## Problem to work on
Everything from the first line of the entries through the line containing "The list [rules]" is to be retyped exactly, and nothing beyond it.

## Given data
------------------------------
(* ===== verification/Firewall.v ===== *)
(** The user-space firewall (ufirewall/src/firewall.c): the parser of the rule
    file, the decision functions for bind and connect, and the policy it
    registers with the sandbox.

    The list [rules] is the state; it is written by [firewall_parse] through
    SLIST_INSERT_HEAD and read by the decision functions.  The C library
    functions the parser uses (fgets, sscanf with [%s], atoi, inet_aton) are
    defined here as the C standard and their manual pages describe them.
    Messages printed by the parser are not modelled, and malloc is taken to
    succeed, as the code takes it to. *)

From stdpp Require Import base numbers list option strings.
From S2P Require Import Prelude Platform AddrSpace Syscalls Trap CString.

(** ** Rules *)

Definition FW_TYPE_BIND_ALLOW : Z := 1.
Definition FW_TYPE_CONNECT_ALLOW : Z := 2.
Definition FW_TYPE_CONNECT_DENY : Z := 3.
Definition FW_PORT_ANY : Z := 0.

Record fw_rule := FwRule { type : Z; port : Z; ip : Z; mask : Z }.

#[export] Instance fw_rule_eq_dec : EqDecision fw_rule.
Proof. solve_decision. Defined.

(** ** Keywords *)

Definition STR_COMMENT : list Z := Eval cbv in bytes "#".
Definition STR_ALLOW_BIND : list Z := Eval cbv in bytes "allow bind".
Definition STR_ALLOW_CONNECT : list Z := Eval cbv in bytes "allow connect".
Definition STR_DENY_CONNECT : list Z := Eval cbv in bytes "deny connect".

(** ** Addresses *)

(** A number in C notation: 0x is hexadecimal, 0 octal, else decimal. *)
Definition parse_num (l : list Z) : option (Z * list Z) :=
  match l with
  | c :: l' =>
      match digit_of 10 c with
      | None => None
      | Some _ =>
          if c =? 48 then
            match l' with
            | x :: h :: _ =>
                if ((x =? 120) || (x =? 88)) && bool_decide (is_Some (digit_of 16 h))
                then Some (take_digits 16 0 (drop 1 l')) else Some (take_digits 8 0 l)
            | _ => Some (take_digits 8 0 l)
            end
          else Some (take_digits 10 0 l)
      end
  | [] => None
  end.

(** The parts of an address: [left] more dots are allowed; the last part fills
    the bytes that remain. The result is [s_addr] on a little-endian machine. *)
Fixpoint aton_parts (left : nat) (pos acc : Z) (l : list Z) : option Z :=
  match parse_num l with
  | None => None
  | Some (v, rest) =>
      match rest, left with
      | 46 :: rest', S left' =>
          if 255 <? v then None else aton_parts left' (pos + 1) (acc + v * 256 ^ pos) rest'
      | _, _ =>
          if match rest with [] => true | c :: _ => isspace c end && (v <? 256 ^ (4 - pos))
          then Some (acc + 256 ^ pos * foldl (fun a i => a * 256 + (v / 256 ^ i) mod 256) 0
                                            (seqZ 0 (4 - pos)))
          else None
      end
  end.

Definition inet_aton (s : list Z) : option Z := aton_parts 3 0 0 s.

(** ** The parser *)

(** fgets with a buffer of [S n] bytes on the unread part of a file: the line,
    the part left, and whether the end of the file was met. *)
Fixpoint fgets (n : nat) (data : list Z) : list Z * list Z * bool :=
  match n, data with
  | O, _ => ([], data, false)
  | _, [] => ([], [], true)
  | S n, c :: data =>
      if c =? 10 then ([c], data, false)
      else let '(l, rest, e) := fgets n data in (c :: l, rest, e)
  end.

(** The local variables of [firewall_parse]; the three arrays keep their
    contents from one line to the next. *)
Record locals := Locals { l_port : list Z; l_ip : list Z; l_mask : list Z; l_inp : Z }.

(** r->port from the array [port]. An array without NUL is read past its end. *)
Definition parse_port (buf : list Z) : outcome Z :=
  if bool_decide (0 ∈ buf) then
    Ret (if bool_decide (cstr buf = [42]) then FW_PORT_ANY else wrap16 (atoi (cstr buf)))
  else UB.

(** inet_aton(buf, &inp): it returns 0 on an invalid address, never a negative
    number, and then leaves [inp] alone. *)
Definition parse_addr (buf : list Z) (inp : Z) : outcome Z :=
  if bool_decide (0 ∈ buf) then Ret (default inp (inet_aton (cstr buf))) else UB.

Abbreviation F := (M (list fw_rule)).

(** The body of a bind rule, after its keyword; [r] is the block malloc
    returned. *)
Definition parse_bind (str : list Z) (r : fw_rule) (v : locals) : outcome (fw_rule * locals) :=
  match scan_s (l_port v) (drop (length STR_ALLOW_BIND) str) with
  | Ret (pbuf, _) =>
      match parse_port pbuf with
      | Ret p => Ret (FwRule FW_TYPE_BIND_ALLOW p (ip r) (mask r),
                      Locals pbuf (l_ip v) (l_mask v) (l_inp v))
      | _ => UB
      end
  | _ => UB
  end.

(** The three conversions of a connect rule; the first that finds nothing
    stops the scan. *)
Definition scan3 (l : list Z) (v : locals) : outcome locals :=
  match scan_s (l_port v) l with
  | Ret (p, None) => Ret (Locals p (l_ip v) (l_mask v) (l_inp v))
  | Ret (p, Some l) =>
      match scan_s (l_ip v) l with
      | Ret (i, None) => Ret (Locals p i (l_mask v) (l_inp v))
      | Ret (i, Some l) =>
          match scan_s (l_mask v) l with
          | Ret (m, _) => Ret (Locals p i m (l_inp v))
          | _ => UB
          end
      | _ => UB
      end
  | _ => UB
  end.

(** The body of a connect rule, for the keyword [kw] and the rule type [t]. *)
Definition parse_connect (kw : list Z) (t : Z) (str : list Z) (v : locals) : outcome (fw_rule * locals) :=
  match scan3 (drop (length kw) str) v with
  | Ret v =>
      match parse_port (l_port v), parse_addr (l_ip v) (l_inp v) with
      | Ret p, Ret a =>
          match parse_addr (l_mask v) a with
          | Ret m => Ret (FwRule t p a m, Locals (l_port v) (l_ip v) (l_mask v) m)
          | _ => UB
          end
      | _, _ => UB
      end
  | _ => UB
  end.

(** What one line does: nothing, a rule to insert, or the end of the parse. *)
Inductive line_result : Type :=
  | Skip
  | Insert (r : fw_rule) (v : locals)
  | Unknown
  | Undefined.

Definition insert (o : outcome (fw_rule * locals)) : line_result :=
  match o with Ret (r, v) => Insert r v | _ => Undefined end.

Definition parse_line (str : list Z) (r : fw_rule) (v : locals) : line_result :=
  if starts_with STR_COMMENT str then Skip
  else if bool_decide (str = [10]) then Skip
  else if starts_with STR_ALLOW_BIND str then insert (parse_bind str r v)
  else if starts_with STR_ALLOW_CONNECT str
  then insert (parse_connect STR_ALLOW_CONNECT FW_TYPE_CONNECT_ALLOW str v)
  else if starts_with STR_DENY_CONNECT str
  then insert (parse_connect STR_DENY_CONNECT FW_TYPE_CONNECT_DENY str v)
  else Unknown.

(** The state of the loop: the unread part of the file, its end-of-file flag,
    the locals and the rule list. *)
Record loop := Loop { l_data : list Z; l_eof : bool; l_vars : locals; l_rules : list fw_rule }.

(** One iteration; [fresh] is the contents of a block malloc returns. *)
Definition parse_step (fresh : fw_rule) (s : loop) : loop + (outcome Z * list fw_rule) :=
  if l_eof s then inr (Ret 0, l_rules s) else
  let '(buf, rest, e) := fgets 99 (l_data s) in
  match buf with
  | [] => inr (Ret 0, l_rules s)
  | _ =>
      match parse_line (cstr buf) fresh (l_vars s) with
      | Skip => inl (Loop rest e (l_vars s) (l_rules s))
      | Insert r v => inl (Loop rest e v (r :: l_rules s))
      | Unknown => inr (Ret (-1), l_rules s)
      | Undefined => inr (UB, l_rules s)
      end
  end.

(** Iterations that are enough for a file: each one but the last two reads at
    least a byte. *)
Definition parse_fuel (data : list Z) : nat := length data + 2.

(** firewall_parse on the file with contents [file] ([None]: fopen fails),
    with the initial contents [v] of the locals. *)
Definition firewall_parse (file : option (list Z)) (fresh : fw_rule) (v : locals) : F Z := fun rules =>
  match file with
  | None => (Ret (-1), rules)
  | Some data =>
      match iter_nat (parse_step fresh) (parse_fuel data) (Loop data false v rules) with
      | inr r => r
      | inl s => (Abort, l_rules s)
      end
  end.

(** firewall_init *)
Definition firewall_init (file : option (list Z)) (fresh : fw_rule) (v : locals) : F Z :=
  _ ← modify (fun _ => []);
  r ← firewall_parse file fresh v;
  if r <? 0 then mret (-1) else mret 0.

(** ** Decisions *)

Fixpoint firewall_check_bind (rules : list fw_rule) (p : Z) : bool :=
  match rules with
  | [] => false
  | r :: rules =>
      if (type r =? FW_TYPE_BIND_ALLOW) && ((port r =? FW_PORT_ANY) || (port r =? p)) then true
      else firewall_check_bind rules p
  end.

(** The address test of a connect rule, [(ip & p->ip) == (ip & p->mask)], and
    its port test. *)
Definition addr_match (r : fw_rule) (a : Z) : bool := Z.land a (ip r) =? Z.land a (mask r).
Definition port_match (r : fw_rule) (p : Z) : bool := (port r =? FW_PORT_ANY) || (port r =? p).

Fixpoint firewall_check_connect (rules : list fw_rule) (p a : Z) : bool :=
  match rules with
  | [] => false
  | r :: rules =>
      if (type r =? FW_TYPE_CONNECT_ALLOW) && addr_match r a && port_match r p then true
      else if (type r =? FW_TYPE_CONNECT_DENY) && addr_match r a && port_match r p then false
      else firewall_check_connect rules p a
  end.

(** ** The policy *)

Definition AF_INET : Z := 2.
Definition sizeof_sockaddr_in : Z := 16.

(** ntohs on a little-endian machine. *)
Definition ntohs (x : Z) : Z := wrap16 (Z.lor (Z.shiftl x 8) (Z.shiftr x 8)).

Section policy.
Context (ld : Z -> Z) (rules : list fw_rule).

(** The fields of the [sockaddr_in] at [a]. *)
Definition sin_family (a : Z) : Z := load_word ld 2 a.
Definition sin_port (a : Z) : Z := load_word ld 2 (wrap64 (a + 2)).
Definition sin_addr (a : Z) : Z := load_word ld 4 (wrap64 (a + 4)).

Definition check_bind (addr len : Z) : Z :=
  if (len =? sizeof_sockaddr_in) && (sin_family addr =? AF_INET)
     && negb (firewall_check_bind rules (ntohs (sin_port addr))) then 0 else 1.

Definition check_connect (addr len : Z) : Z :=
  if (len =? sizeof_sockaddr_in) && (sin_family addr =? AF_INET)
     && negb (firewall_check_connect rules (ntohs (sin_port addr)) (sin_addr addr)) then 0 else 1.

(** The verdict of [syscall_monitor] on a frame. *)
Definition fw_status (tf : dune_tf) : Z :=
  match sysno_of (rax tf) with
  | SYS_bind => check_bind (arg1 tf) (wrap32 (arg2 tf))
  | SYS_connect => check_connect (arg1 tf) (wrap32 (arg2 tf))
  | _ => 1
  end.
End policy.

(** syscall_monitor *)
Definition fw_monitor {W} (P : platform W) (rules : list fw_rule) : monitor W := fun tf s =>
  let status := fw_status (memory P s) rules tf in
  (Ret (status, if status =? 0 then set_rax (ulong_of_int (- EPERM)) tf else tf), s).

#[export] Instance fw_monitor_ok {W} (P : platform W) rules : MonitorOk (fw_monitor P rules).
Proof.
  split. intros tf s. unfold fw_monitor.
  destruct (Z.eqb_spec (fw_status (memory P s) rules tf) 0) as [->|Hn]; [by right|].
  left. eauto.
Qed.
------------------------------
## Solution to the problem
(* ===== verification/Firewall.v ===== *)
(** The user-space firewall (ufirewall/src/firewall.c): the parser of the rule
    file, the decision functions for bind and connect, and the policy it
    registers with the sandbox.

    The list [rules] is the state; it is written by [firewall_parse] through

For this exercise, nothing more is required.